In this case, the “…” in the output is for the purpose of this document, gdb4hpc would print 2048 values.

If you’re not familiar with gdb4hpc decompositions, the form $d{<expression>} applies the decomposition to whatever is in the expression, creating a value that treats the results from multiple ranks like one single array. See the “multi-rank-arrays” tutorial for more information.

A special note for compare and assert

As a special note for this release, to get at the contents of the view, as opposed to the just the header information, you need to use the full range expression for compare and assert, as in:

compare $a::y(0..1023,0..255) == $b::y(0..1023,0..255)

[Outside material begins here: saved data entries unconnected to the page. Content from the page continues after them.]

(** * process_pdfs: the claim / download / extract / write-back engine

    A shallow embedding of [process_pdfs.py].  Python values are modelled
    as follows:

    - [str]   : a list of Unicode code points ([list N]);
    - [bytes] : a list of [Byte.byte];
    - the documents table : a finite map from the primary key [id] to a
      record of the remaining columns, nullable columns being [option]s;
    - exceptions : a sum type, [inl e] standing for [raise e];
    - the HTTP session, the PDF parser, the hash function, the few library
      string functions the code calls and the messages of the store's
      errors are parameters of the development. *)

From Stdlib Require Import ZArith NArith QArith String Ascii.
From stdpp Require Import base option list sorting gmap.

Local Open Scope Z_scope.

(** ** Python strings *)

Module PyStr.

Fixpoint str (s : string) : list N :=
  match s with
  | EmptyString => []
  | String a t => N_of_ascii a :: str t
  end.

(** The newline character, written [\n] in the source. *)
Definition nl : list N := [10%N].

(** [str.isspace] on one code point: the characters [str.strip()],
    [str.rstrip()] and [str.lstrip()] remove when called without
    argument. *)
Definition isspace (c : N) : bool :=
  ((9 <=? c) && (c <=? 13) || (28 <=? c) && (c <=? 32)
   || (c =? 133) || (c =? 160) || (c =? 5760)
   || (8192 <=? c) && (c <=? 8202)
   || (c =? 8232) || (c =? 8233) || (c =? 8239) || (c =? 8287)
   || (c =? 12288))%N.

Fixpoint lstrip (s : list N) : list N :=
  match s with
  | [] => []
  | c :: t => if isspace c then lstrip t else s
  end.

Definition rstrip (s : list N) : list N := rev (lstrip (rev s)).

Definition strip (s : list N) : list N := rstrip (lstrip s).

(** [sep.join(parts)] *)
Fixpoint join (sep : list N) (parts : list (list N)) : list N :=
  match parts with
  | [] => []
  | [p] => p
  | p :: rest => p ++ sep ++ join sep rest
  end.

(** [str(i)] for a non-negative integer. *)
Definition digit_char (d : nat) : N := 48 + N.of_nat d.

Fixpoint decimal_aux (fuel n : nat) (acc : list N) : list N :=
  match fuel with
  | O => acc
  | S fuel' =>
      let acc' := digit_char (n mod 10) :: acc in
      if (n / 10 =? 0)%nat then acc' else decimal_aux fuel' (n / 10) acc'
  end.

Definition str_of_nat (n : nat) : list N := decimal_aux (S n) n [].

(** [str.isdigit] on one character of a header value.  Header values
    are decoded as Latin-1, where the digits are 0-9 and the three
    superscripts. *)
Definition isdigit_char (c : N) : bool :=
  ((48 <=? c) && (c <=? 57) || (c =? 178) || (c =? 179) || (c =? 185))%N.

Definition isdigit (s : list N) : bool :=
  match s with
  | [] => false
  | _ => forallb isdigit_char s
  end.

Definition is_ascii_digit (c : N) : bool := ((48 <=? c) && (c <=? 57))%N.

(** [int(s)] on a string of digits: the superscripts are digits for
    [isdigit], but [int] rejects them ([None] stands for its
    ValueError). *)
Definition int_of_digits (s : list N) : option Z :=
  match s with
  | [] => None
  | _ =>
      if forallb is_ascii_digit s
      then Some (fold_left (fun acc c => 10 * acc + (Z.of_N c - 48)) s 0)
      else None
  end.

Fixpoint is_prefix (p s : list N) : bool :=
  match p, s with
  | [], _ => true
  | _ :: _, [] => false
  | a :: p', b :: s' => (a =? b)%N && is_prefix p' s'
  end.

(** [needle in hay] *)
Fixpoint contains (needle hay : list N) : bool :=
  is_prefix needle hay ||
  match hay with
  | [] => false
  | _ :: t => contains needle t
  end.

(** The last character of [s] is white space. *)
Definition ends_with_space (s : list N) : bool :=
  match rev s with
  | [] => false
  | c :: _ => isspace c
  end.

End PyStr.
Import PyStr.

Abbreviation pystr := (list N).
Abbreviation pybytes := (list Byte.byte).

(** ** Exceptions *)

Inductive exn_class : Type :=
| ValueError
| PdfReadError
| PdfReadErrorSubclass (name : pystr)  (* FileNotDecryptedError, ... *)
| IntegrityError
| SQLAlchemyError (name : pystr)   (* the other subclasses of SQLAlchemyError *)
| OtherException (name : pystr).   (* every other subclass of Exception *)

Record exn : Type := Exn { exn_type : exn_class; exn_msg : pystr }.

Or you could define a decomposition:

decomp $y 1024,256
compare $y{$a::y} == $y{$b::y}

compare $a::y == $b::y is expected to be available in a future release.

Sending the results to a file

To write the contents of a kokkos::View to a file use this:

dbg all> pipe p y(0..1023,0..255) | cat > myfile.txt

If you guessed that the pipe command can be applied to any gdb4hpc command and that it can be sent to any shell command (“grep”, “count”, “sort”, etc.) you’ll begin to appreciate the possibilities. See the tutorials for more examples.

Analyzing with python tools

gdb4hpc 4.15.0 has the first installment of python support in gdb4hpc. A quick example should show off the usage:

dbg all> python
Entering python interpreter, use exit to leave.
> val = gdb.e('y(0..5,11)')
> print(val)
{'a{0}': (10.0, 11.0, 12.0, 13.0, 14.0, 15.0)}
> val2 = gdb.e('y(0..3,11..12)')
> print(val2)
{'a{0}': ((10.0, 11.0, 12.0, 13.0), (20.0, 21.0, 22.0, 23.0))}
> exit

Exiting python interpreter.
dbg all> 

Which shows off the key capability. You get a python3 interpreter with the preloaded module “gdb” with the lone command “e” (for eval) that evaluates a program expression and turns it into a python dictionary mapping each procset to its result value.

Importing numpy to analyze the data will be covered in a separate tutorial, but for now will be “left as an exercise for the reader”.